• Source records:
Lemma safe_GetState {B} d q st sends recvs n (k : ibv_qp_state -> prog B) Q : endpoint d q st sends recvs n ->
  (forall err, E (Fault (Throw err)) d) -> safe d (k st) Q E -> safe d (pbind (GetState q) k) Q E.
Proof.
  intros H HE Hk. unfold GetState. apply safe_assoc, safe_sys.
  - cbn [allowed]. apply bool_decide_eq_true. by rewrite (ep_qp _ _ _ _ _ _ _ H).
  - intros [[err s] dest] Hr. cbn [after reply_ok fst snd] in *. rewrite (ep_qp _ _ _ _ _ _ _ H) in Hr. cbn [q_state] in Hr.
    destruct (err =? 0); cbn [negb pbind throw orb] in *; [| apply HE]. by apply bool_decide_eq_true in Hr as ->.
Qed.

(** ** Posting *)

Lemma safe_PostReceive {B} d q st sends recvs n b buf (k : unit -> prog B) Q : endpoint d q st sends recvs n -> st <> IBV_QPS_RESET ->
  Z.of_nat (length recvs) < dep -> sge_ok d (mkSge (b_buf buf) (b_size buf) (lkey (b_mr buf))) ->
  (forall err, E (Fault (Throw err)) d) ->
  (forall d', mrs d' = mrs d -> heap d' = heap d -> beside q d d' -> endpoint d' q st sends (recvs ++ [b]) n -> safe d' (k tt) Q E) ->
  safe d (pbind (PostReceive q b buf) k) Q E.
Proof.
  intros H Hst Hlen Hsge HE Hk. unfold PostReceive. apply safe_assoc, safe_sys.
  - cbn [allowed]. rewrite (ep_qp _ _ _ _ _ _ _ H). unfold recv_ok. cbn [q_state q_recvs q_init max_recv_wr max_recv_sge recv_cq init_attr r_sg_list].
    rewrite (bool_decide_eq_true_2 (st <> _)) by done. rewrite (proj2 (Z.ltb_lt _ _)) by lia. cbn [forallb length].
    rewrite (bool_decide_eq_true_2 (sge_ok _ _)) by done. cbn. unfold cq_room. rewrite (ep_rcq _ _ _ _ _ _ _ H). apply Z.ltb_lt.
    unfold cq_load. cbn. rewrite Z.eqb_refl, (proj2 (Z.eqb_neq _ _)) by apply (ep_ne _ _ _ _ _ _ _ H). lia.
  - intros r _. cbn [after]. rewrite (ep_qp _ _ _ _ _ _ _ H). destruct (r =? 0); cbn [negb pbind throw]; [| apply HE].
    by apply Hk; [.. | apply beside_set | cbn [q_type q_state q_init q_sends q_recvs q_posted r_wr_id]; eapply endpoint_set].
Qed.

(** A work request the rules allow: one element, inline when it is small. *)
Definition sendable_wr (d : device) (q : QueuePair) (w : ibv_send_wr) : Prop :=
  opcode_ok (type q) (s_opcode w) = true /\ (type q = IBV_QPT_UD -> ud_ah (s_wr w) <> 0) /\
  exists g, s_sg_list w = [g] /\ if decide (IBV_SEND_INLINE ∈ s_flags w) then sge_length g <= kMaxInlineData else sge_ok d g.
* * *
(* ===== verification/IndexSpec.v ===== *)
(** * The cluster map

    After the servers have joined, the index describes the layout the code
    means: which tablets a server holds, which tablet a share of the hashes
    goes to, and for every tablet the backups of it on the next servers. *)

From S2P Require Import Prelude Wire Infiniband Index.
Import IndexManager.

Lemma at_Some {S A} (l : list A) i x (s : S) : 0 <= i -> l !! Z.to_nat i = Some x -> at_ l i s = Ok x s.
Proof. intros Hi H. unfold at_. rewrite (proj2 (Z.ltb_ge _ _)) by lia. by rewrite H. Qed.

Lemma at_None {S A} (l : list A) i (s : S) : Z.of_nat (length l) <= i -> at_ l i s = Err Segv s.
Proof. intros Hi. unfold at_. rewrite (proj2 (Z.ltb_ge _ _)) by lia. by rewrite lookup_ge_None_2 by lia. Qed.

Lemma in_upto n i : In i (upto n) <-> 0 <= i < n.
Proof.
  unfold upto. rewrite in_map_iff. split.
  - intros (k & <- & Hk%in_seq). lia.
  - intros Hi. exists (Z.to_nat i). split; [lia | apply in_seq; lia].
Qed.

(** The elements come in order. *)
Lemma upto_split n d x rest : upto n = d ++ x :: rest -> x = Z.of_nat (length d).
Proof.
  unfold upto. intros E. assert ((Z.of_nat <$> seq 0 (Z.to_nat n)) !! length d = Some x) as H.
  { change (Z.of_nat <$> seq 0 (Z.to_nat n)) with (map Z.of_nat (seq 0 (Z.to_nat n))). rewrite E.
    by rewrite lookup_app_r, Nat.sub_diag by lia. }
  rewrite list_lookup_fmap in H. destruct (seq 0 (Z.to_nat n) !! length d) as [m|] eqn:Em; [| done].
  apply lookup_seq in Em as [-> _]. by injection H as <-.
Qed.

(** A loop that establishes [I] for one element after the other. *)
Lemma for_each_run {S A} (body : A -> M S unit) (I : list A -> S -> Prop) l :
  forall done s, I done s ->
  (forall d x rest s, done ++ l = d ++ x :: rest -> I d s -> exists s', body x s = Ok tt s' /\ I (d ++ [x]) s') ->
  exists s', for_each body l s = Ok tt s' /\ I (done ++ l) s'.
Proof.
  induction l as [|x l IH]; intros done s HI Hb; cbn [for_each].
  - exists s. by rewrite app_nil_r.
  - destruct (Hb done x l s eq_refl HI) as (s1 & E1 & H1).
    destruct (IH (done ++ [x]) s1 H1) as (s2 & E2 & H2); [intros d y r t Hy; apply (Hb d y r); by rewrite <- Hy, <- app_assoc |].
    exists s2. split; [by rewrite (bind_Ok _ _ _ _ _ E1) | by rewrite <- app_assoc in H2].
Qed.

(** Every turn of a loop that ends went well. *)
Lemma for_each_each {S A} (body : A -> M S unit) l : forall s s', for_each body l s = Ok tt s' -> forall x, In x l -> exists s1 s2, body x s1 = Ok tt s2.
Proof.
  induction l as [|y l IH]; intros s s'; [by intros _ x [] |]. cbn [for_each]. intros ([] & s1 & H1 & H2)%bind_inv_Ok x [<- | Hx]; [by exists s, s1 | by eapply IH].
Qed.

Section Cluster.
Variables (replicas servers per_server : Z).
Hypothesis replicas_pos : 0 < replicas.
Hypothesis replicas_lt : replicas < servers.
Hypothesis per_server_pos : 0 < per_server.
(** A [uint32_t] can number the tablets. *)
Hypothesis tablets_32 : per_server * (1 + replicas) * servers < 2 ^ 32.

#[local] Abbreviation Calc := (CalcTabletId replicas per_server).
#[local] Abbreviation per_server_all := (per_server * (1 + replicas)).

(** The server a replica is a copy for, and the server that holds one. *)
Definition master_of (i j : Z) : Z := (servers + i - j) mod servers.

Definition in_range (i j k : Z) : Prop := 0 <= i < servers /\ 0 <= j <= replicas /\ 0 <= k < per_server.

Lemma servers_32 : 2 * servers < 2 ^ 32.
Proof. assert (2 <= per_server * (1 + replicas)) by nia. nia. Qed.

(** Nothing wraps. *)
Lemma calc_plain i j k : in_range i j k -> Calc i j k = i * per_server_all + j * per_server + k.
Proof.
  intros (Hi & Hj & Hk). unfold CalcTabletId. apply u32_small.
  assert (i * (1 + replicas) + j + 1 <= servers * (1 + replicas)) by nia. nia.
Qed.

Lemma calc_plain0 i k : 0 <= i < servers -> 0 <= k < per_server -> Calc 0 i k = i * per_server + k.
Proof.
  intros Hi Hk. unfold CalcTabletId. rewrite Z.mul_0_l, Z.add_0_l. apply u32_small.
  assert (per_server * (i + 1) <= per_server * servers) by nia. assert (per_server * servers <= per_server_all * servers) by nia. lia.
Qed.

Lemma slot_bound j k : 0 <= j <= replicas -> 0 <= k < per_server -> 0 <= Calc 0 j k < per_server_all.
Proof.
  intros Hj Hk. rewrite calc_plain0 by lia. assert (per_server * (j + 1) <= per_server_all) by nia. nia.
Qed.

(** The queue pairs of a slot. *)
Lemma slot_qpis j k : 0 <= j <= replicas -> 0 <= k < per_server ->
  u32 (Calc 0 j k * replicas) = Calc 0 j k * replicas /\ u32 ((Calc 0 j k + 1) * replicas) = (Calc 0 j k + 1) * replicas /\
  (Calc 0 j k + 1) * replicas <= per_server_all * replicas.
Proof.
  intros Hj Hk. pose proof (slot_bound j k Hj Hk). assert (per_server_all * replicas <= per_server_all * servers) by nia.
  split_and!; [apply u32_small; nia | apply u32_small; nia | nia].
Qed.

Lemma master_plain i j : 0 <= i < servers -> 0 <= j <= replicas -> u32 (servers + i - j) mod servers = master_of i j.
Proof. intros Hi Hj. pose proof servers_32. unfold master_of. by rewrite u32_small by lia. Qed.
==
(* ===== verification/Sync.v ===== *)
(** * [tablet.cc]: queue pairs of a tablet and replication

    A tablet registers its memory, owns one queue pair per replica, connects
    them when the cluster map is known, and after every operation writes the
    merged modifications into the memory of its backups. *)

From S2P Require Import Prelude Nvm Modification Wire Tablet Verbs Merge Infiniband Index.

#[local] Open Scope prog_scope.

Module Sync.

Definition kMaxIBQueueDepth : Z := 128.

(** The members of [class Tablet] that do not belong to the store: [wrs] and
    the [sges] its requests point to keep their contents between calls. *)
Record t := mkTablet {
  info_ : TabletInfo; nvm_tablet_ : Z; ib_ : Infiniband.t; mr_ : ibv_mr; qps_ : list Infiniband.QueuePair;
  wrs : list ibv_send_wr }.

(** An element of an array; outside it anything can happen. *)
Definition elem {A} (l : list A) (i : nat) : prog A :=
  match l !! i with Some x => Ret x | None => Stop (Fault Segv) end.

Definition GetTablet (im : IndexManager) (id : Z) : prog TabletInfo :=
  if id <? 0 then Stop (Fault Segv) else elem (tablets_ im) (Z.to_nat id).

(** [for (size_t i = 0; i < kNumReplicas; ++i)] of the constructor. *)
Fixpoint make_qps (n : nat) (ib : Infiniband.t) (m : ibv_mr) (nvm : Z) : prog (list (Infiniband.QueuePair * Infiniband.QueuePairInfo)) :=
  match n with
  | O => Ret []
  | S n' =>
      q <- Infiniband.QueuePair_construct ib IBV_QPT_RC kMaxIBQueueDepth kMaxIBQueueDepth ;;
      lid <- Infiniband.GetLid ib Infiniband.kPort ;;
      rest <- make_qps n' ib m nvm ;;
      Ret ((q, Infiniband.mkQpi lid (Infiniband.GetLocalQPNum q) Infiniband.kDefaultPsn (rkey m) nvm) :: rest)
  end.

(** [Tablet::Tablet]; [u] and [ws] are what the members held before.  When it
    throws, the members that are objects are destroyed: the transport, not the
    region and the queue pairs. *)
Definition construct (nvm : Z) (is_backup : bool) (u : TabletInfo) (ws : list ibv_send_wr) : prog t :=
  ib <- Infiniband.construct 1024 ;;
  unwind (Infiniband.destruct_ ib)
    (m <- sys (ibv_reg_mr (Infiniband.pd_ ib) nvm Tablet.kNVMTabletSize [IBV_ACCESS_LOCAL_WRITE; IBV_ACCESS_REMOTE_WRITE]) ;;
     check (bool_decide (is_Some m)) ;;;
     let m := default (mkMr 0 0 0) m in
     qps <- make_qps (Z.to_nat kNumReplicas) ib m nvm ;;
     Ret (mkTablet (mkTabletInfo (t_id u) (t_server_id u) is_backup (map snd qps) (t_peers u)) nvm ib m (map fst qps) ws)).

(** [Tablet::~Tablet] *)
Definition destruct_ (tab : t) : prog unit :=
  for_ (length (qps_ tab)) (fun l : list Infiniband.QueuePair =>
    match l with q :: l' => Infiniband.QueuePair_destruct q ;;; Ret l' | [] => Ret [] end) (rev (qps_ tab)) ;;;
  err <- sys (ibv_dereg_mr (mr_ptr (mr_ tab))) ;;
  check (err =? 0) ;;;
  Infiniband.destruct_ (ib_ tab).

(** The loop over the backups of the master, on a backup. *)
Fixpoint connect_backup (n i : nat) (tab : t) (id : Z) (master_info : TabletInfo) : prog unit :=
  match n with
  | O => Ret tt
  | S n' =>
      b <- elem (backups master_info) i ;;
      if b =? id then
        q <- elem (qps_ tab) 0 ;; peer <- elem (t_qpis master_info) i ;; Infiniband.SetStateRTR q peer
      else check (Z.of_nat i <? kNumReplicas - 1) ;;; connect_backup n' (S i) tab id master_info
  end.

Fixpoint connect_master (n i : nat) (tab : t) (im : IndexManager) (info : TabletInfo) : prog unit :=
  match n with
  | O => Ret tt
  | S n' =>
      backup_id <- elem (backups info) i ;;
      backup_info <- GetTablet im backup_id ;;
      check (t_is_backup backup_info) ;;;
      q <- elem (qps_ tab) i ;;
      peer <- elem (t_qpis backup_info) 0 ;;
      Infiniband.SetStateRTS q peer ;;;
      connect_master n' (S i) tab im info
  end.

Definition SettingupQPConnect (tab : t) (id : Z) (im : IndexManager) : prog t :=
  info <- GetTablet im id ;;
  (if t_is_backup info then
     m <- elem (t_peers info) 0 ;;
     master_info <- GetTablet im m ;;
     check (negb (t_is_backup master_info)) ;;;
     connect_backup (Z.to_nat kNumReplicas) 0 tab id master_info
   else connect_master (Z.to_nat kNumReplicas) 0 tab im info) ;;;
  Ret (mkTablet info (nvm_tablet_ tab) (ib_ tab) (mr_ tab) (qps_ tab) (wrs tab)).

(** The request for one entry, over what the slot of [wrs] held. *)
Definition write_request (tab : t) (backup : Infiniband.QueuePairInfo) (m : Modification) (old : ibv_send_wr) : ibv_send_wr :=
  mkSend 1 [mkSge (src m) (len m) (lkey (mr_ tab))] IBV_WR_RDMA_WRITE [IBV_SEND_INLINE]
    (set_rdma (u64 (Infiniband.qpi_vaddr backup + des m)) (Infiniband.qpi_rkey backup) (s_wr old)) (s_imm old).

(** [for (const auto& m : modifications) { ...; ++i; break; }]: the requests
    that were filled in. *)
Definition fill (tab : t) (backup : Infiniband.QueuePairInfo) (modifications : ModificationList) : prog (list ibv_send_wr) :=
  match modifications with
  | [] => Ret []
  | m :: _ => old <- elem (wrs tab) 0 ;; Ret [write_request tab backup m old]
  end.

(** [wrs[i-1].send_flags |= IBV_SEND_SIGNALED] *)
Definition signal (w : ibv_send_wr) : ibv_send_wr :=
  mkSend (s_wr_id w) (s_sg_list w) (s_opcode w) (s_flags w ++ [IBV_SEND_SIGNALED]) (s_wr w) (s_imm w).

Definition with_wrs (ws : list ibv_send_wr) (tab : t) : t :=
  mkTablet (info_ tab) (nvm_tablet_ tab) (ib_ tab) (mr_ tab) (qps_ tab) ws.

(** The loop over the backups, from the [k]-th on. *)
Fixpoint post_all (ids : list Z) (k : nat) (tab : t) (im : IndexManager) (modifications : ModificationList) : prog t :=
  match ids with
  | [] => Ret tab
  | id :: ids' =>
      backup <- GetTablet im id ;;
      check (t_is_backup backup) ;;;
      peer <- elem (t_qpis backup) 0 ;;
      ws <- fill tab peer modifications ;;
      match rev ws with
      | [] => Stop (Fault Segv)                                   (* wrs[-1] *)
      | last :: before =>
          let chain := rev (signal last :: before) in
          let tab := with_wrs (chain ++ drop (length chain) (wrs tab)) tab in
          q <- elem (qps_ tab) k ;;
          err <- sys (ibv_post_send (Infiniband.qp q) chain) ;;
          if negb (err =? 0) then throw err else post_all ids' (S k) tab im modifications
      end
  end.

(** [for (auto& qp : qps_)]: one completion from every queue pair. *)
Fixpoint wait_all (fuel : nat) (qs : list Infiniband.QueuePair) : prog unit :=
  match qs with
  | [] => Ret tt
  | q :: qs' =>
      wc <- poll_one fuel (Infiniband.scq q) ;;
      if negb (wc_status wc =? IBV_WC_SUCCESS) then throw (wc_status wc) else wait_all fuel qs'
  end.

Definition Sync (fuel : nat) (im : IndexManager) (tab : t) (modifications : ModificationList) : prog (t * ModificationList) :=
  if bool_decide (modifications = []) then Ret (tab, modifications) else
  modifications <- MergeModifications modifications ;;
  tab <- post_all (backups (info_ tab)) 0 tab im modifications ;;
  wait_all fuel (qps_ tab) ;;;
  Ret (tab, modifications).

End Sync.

• Instructions for the task: All that is needed is the exact run of lines above from the line containing "Definition write_request (tab" through the line containing "(** [for (const", both of them included.

• Answer space:
Definition write_request (tab : t) (backup : Infiniband.QueuePairInfo) (m : Modification) (old : ibv_send_wr) : ibv_send_wr :=
  mkSend 1 [mkSge (src m) (len m) (lkey (mr_ tab))] IBV_WR_RDMA_WRITE [IBV_SEND_INLINE]
    (set_rdma (u64 (Infiniband.qpi_vaddr backup + des m)) (Infiniband.qpi_rkey backup) (s_wr old)) (s_imm old).

(** [for (const auto& m : modifications) { ...; ++i; break; }]: the requests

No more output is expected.